[Supplied information]
********

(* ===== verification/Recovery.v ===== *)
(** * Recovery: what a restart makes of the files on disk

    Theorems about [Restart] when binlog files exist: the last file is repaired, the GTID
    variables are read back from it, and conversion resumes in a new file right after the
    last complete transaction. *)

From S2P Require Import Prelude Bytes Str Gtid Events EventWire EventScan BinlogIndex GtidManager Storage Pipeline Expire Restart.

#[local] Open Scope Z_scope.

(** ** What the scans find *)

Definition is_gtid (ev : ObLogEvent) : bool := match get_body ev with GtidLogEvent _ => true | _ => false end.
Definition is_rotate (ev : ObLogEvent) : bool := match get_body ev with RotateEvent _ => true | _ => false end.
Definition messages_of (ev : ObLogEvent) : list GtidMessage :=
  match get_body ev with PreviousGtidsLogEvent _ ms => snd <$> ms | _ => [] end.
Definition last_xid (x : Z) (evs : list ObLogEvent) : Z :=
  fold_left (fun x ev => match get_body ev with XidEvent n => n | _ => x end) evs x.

********

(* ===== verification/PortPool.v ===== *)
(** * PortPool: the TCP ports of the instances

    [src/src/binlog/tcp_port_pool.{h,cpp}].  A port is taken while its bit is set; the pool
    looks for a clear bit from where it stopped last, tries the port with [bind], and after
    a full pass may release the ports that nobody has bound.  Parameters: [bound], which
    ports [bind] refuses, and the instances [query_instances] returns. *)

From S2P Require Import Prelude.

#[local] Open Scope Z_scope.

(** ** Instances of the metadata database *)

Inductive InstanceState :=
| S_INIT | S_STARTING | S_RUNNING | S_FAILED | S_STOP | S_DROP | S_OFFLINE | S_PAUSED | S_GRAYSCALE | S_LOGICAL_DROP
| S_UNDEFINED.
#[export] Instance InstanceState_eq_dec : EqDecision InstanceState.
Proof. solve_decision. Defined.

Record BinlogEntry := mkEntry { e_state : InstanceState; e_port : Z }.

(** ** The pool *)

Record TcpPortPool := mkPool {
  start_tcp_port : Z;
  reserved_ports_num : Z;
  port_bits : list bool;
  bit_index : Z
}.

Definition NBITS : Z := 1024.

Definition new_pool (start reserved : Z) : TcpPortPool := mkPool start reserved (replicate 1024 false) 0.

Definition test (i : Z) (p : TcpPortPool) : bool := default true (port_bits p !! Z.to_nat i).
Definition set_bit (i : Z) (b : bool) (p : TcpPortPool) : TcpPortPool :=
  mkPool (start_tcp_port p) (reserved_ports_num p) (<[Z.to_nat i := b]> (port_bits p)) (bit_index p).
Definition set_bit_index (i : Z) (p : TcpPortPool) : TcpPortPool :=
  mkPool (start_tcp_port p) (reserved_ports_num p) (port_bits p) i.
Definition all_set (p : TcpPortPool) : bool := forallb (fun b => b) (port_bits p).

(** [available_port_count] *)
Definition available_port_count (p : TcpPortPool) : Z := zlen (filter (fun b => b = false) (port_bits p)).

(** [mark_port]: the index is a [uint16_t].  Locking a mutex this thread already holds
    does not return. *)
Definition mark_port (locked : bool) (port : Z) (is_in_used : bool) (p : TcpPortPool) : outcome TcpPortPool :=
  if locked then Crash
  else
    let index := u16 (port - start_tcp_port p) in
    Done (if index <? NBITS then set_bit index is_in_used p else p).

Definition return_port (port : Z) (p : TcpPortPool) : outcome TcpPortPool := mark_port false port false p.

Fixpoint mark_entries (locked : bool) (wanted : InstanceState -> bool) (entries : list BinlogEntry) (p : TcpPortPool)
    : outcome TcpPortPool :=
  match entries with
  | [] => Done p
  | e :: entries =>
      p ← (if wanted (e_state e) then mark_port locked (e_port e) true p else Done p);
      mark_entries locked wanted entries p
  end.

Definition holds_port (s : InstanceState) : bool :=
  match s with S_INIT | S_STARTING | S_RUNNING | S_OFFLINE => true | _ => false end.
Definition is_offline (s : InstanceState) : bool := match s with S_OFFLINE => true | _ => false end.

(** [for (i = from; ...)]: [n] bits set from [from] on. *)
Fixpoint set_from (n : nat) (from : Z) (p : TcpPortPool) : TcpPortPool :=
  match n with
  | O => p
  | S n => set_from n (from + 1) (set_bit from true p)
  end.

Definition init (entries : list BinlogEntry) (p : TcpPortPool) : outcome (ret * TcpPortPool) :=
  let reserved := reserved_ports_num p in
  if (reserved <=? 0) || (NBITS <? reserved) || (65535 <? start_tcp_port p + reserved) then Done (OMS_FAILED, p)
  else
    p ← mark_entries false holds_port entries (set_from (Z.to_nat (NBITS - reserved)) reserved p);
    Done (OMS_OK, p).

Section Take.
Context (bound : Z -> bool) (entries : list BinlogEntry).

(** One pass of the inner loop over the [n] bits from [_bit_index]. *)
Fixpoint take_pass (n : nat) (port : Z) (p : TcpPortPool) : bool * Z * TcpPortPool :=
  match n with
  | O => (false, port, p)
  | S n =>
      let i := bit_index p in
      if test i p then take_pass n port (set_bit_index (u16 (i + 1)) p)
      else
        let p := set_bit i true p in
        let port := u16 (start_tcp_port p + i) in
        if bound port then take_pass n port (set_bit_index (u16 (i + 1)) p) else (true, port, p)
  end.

********

[Task goal]
Set down precisely the lines above between the line holding "(* ===== verification/Recovery.v ===== *)" and the line holding "From S2P Require Import Prelude Bytes", inclusive, and nothing beyond them.

[Exercise answer]
(* ===== verification/Recovery.v ===== *)
(** * Recovery: what a restart makes of the files on disk

    Theorems about [Restart] when binlog files exist: the last file is repaired, the GTID
    variables are read back from it, and conversion resumes in a new file right after the
    last complete transaction. *)

From S2P Require Import Prelude Bytes Str Gtid Events EventWire EventScan BinlogIndex GtidManager Storage Pipeline Expire Restart.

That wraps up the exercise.